Signed into law on Monday after near-unanimous support in the state legislature, the Prohibit Litigation Investments Act makes it “unlawful for a person to engage in litigation investment” or “to furnish litigation investment to a party or counsel of record in a civil proceeding” in the state. Exclusions to the law include contingency-fee arrangements, insurer indemnification or defense obligations, pro bono funding from nonprofit organizations, and other forms of financing not contingent on suit outcomes.

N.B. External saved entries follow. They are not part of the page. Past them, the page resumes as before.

(** Every method, with the delegation it injects. *)
Definition FACADE : list (string * (OperatorPrincipal → value) *
                          (OperatorPrincipal → value → result (EngineDelegation * M))) :=
  [("querySubmit", plainDelegation, querySubmit);
   ("listAgents", plainDelegation, listAgents);
   ("listPrincipals", plainDelegation, listPrincipals);
   ("listGroups", plainDelegation, listGroups);
   ("groupCreate", plainDelegation, groupCreate);
   ("objectList", plainDelegation, objectList);
   ("idamConnectors", plainDelegation, idamConnectors);
   ("idamSync", plainDelegation, idamSync);
   ("idamConnect", plainDelegation, idamConnect);
   ("idamConfigure", plainDelegation, idamConfigure);
   ("objectDetail", plainDelegation, objectDetail);
   ("detectSummary", plainDelegation, detectSummary);
   ("socIncidentList", plainDelegation, socIncidentList);
   ("socIncidentDetail", plainDelegation, socIncidentDetail);
   ("socNarrative", plainDelegation, socNarrative);
   ("socTelemetry", plainDelegation, socTelemetry);
   ("socAudit", plainDelegation, socAudit);
   ("socImpact", plainDelegation, socImpact);
   ("socReport", plainDelegation, socReport);
   ("socWeekly", plainDelegation, socWeekly);
   ("socSettingsRead", settingsDelegation, socSettingsRead);
   ("settingsRead", settingsDelegation, settingsRead);
   ("settingsPropose", settingsDelegation, settingsPropose);
   ("settingsApprovals", settingsDelegation, settingsApprovals);
   ("settingsApprove", settingsDelegation, settingsApprove);
   ("settingsHistory", settingsDelegation, settingsHistory);
   ("settingsRollback", settingsDelegation, settingsRollback);
   ("settingsReports", settingsDelegation, settingsReports);
   ("modelAccessRead", settingsDelegation, modelAccessRead);
   ("agentGrantSet", settingsDelegation, agentGrantSet);
   ("settingsCommit", settingsDelegation, settingsCommit);
   ("socSettingsCommit", settingsDelegation, socSettingsCommit);
   ("socCognitionRun", plainDelegation, socCognitionRun);
   ("socPlanApprove", plainDelegation, socPlanApprove);
   ("socPlanModify", plainDelegation, socPlanModify);
   ("socIncidentAct", plainDelegation, socIncidentAct);
   ("socNotes", plainDelegation, socNotes);
   ("socDisposition", plainDelegation, socDisposition);
   ("policyListByZone", plainDelegation, policyListByZone);
   ("policyDetail", plainDelegation, policyDetail);
   ("policyEffective", plainDelegation, policyEffective);
   ("policyCreate", plainDelegation, policyCreate);
   ("policyEdit", plainDelegation, policyEdit);
   ("policyPublish", plainDelegation, policyPublish);
   ("policyDelete", plainDelegation, policyDelete);
   ("objectCreate", plainDelegation, objectCreate);
   ("objectEdit", plainDelegation, objectEdit);
   ("objectDelete", plainDelegation, objectDelete);
   ("groupEdit", plainDelegation, groupEdit);
   ("groupSetMembers", plainDelegation, groupSetMembers);
   ("principalCreate", plainDelegation, principalCreate);
   ("principalEdit", plainDelegation, principalEdit);
   ("principalSetStatus", plainDelegation, principalSetStatus);
   ("entityDecisions", plainDelegation, entityDecisions);
   ("entityConnections", plainDelegation, entityConnections);
   ("connectivityGraph", plainDelegation, connectivityGraph);
   ("connectivityMembers", plainDelegation, connectivityMembers);
   ("contain", plainDelegation, contain);
   ("logQuery", plainDelegation, logQuery);
   ("logExplain", plainDelegation, logExplain);
   ("logExport", plainDelegation, logExport);
   ("vtzTree", plainDelegation, vtzTree);
   ("vtzDetail", plainDelegation, vtzDetail);
   ("bundleCommit", plainDelegation, bundleCommit);
   ("vtzCreate", plainDelegation, vtzCreate);
   ("vtzEdit", plainDelegation, vtzEdit);
   ("vtzRescope", plainDelegation, vtzRescope);
   ("vtzDelete", plainDelegation, vtzDelete)].

(** The methods that inject none. *)
Definition UNDELEGATED : list (string * (OperatorPrincipal → value → result (EngineDelegation * M))) :=
  [("bundleConvergence", bundleConvergence); ("cursorFetch", cursorFetch); ("cursorClose", cursorClose)].
End facade.

Section wire_client.
Context `{NumberToString} `{ToNumberOther}.

(** The wire client's methods by name. *)
Definition CLIENT_VERBS : list (string * (value → proc value)) :=
  [("querySubmit", WireClient.querySubmit);
   ("listAgents", WireClient.listAgents);
   ("listPrincipals", WireClient.listPrincipals);
   ("listGroups", WireClient.listGroups);
   ("groupCreate", WireClient.groupCreate);
   ("principalCreate", WireClient.principalCreate);
   ("principalEdit", WireClient.principalEdit);
   ("principalSetStatus", WireClient.principalSetStatus);
   ("groupEdit", WireClient.groupEdit);
   ("groupSetMembers", WireClient.groupSetMembers);
   ("objectList", WireClient.objectList);
   ("idamConnectors", WireClient.idamConnectors);
   ("idamSync", WireClient.idamSync);
   ("idamConnect", WireClient.idamConnect);
   ("idamConfigure", WireClient.idamConfigure);
   ("objectDetail", WireClient.objectDetail);
   ("objectCreate", WireClient.objectCreate);
   ("objectEdit", WireClient.objectEdit);
   ("objectDelete", WireClient.objectDelete);
   ("detectSummary", WireClient.detectSummary);
   ("socIncidentList", WireClient.socIncidentList);
   ("socIncidentDetail", WireClient.socIncidentDetail);
   ("socNarrative", WireClient.socNarrative);
   ("socTelemetry", WireClient.socTelemetry);
   ("socAudit", WireClient.socAudit);
   ("socImpact", WireClient.socImpact);
   ("socReport", WireClient.socReport);
   ("socWeekly", WireClient.socWeekly);
   ("settingsCommit", WireClient.settingsCommit);
   ("settingsPropose", WireClient.settingsPropose);
   ("settingsApprovals", WireClient.settingsApprovals);
   ("settingsApprove", WireClient.settingsApprove);
   ("settingsHistory", WireClient.settingsHistory);
   ("settingsRollback", WireClient.settingsRollback);
   ("settingsReports", WireClient.settingsReports);
   ("modelAccessRead", WireClient.modelAccessRead);
   ("agentGrantSet", WireClient.agentGrantSet);
   ("settingsRead", WireClient.settingsRead);
   ("socSettingsRead", WireClient.socSettingsRead);
   ("socSettingsCommit", WireClient.socSettingsCommit);
   ("socCognitionRun", WireClient.socCognitionRun);
   ("socPlanApprove", WireClient.socPlanApprove);
   ("socPlanModify", WireClient.socPlanModify);
   ("socIncidentAct", WireClient.socIncidentAct);
   ("socNotes", WireClient.socNotes);
   ("socDisposition", WireClient.socDisposition);
   ("policyListByZone", WireClient.policyListByZone);
   ("policyDetail", WireClient.policyDetail);
   ("policyEffective", WireClient.policyEffective);
   ("policyCreate", WireClient.policyCreate);
   ("policyEdit", WireClient.policyEdit);
   ("policyPublish", WireClient.policyPublish);
   ("policyDelete", WireClient.policyDelete);
   ("entityDecisions", WireClient.entityDecisions);
   ("entityConnections", WireClient.entityConnections);
   ("connectivityGraph", WireClient.connectivityGraph);
   ("connectivityMembers", WireClient.connectivityMembers);
   ("contain", WireClient.contain);
   ("logQuery", WireClient.logQuery);
   ("logExplain", WireClient.logExplain);
   ("logExport", WireClient.logExport);
   ("vtzTree", WireClient.vtzTree);
   ("bundleConvergence", WireClient.bundleConvergence);
   ("vtzDetail", WireClient.vtzDetail);
   ("bundleCommit", WireClient.bundleCommit);
   ("vtzCreate", WireClient.vtzCreate);
   ("vtzEdit", WireClient.vtzEdit);
   ("vtzRescope", WireClient.vtzRescope);
   ("vtzDelete", WireClient.vtzDelete);
   ("cursorFetch", WireClient.cursorFetch); ("cursorClose", WireClient.cursorClose)].

Definition wire_client (name : string) (request : value) : proc value :=
  match map_get CLIENT_VERBS name with
  | Some v => v request
  | None => Raise (TypeError (name +:+ " is not a function"))
  end.
End wire_client.

(** ** What a facade method passes on *)

(** The method records the principal and hands the client the request with its
    delegation, every other field unchanged. *)
Definition delegates {M} (client : string → value → M) (name : string) (op : OperatorPrincipal → value)
    (f : OperatorPrincipal → value → result (EngineDelegation * M)) : Prop :=
  ∀ principal request d m, f principal request = Ok (d, m) →
  m = client name (with_operator request (op principal)) ∧
  del_operator d = p_subject principal ∧ del_tier d = p_tier principal ∧ del_action d = name ∧
  del_tenant d = Some (p_tenant principal).

Lemma brokered_delegates {M} (client : string → value → M) name op :
  delegates client name op (brokered client name op).
Proof. intros principal request d m (rid & _ & [= <- <-])%bind_Ok. done. Qed.

Lemma facade_delegates {M} (client : string → value → M) :
  Forall (λ e, delegates client e.1.1 e.1.2 e.2) (FACADE client).
Proof.
  unfold FACADE. repeat (apply Forall_cons_2; [cbn [fst snd]|]).
  all: lazymatch goal with
       | |- Forall _ _ => apply Forall_nil_2
       | |- delegates _ _ _ (contain _) => intros principal request d m [= <- <-]; done
       | |- delegates _ _ _ (logExport _) =>
           intros principal request d m (q & _ & (rid & _ & [= <- <-])%bind_Ok)%bind_Ok; done
       | _ => apply brokered_delegates
       end.
Qed.

Lemma with_operator_get request op :
  get (with_operator request op) "operator" = Ok op.
Proof. unfold with_operator. cbn. by rewrite obj_get_set. Qed.

(** ** What reaches the wire *)

Section end_to_end.
Context `{NumberToString} `{ToNumberOther}.

(** The frames a verb sends carry its encoded request and nothing else. *)
Lemma exec_verb tag convert request answers frame :
  frame ∈ (exec (verb tag convert request) answers).1 →
  encodeWireRequest (VObj [(tag, request)]) = Ok (Frame.out_payload frame).
Proof.
  unfold verb, dispatch. generalize (VObj [(tag, request)]). intros v.
  destruct (frameTypeForRequest v) as [ft|e]; [|intros Hin; inversion Hin].
  destruct (encodeWireRequest v) as [bs|e]; [|intros Hin; inversion Hin].
  intros Hin.
  assert (frame ∈ [Frame.mkOutbound ft bs (Some 0) (Some Frame.Flags.END_STREAM) None]) as Hf.
  { destruct answers as [|[|f|e] answers]; try exact Hin.
    destruct answers as [|[|f'|e'] answers]; try exact Hin. cbn in Hin.
    destruct (decodeWireReply (Frame.payload f')) as [w|]; [|exact Hin]. cbn in Hin.
    destruct (convert w); exact Hin. }
  apply list_elem_of_singleton in Hf as ->. done.
Qed.

Lemma encode_single tag request bs :
  encodeWireRequest (VObj [(tag, request)]) = Ok bs →
  ∃ toCbor out, In (tag, toCbor) WIRE_ENCODERS ∧ toCbor request = Ok out ∧ encode (VObj [(tag, out)]) = Ok bs.
Proof.
  change (encodeWireRequest (VObj [(tag, request)])) with (encodeTagged WIRE_ENCODERS (VObj [(tag, request)])).
  intros E. pose proof (encodeTagged_find WIRE_ENCODERS [(tag, request)] encoders_nodup) as Hf.
  destruct (first_tag WIRE_ENCODERS.*1 [(tag, request)]) as [tag'|] eqn:Ht.
  - apply find_some in Ht as [_ Hp]. unfold present in Hp. cbn in Hp.
    case_bool_decide; [|done]. subst tag'. destruct Hf as (toCbor & Hin & E').
    rewrite E' in E. apply bind_Ok in E as (body & Hb & (out & Ho & He)%bind_Ok).
    cbn in Hb. rewrite bool_decide_true in Hb by done. injection Hb as <-. eauto.
  - rewrite E in Hf. discriminate.
Qed.

(** Every delegating method is a verb whose tag has an operator field. *)
Lemma facade_verbs :
  Forall (λ name, ∃ tag convert, map_get CLIENT_VERBS name = Some (verb tag convert) ∧ tag ∉ OPERATOR_FREE)
    (map (λ e, e.1.1) (FACADE (M:=unit) (λ _ _, tt))).
Proof.
  unfold FACADE. cbn [map fst]. repeat apply Forall_cons_2; [..|apply Forall_nil_2].
  all: eexists _, _; split; [reflexivity|]; apply (bool_decide_eq_true_1 _); reflexivity.
Qed.
End end_to_end.

(** ** Theorems *)

(** The delegation object on the wire: who acts, in which tenant, and at which
    settings tier ([VUndefined] when none is asserted). *)
Record names_operator (principal : OperatorPrincipal) (tier : value) (d : props) : Prop := {
  names_principal : get (VObj d) "principal" = Ok (VStr (p_principalId principal));
  names_tenant : get (VObj d) "tenant" = Ok (VStr (p_tenant principal));
  names_tier : get (VObj d) "settings_tier" = Ok tier
}.

Definition asserted_tier (principal : OperatorPrincipal) (op : OperatorPrincipal → value) : value :=
  match get (op principal) "settings_tier" with Ok t => t | Throw _ => VUndefined end.

Section headline.
Context `{NumberToString} `{ToNumberOther}.

Lemma facade_ops : Forall (λ e, e.1.2 = plainDelegation ∨ e.1.2 = settingsDelegation) (FACADE wire_client).
Proof. unfold FACADE. repeat apply Forall_cons_2; cbn; auto. Qed.

Lemma carries_names principal op d :
  op = plainDelegation ∨ op = settingsDelegation → carries (op principal) d →
  names_operator principal (asserted_tier principal op) d.
Proof.
  intros Hop [Hp Ht Hs]. destruct Hop as [-> | ->]; constructor.
  1, 2, 4, 5: by rewrite ?Hp, ?Ht.
  - by rewrite (Hs VUndefined).
  - unfold asserted_tier, settingsDelegation in *.
    destruct (settingsTier principal) as [t|]; cbn in *; by rewrite (Hs _ eq_refl).
Qed.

“For too long, dark money has supported the legal system abuse tactics of billboard attorneys, funding an excessive volume of lawsuits through largely undisclosed arrangements,” said Triple-I CEO Sean Kevelighan. “Greater transparency helps shine a light on these financial interests and addresses practices that can contribute to legal system abuse, drive up claim costs, and ultimately increase insurance premiums for consumers and businesses.”

TPLF occurs when outside investors profit from lawsuits by paying legal costs in exchange for a share of the settlement or judgment if the suit wins. In practice, this encourages prolonged and unnecessary cases and can culminate in extreme nuclear verdicts of $10 million or more. TPLF contributes to the $6,664 in added annual costs for the average American household through excess litigation.

States diverge on nonlawyer involvement

North Carolina’s new law is the latest in a wave of TPLF-related legislation building on a record number of bills introduced nationally last year to improve TPLF transparency. While many states have continued to focus on disclosure, some are targeting alternative business structures and nonlawyer-owned law firms as sources of undue courtroom friction.

Colorado, for instance, recently passed a law that prohibits legal fee or revenue sharing with outside investors and increases restrictions on ownership. Both it and a 2025 measure regulating foreign TPLF agreements were backed by a coalition that included the Colorado Trial Lawyers Association, a partnership the organization explained is aligned with their shared interest in upholding the integrity of the legal system.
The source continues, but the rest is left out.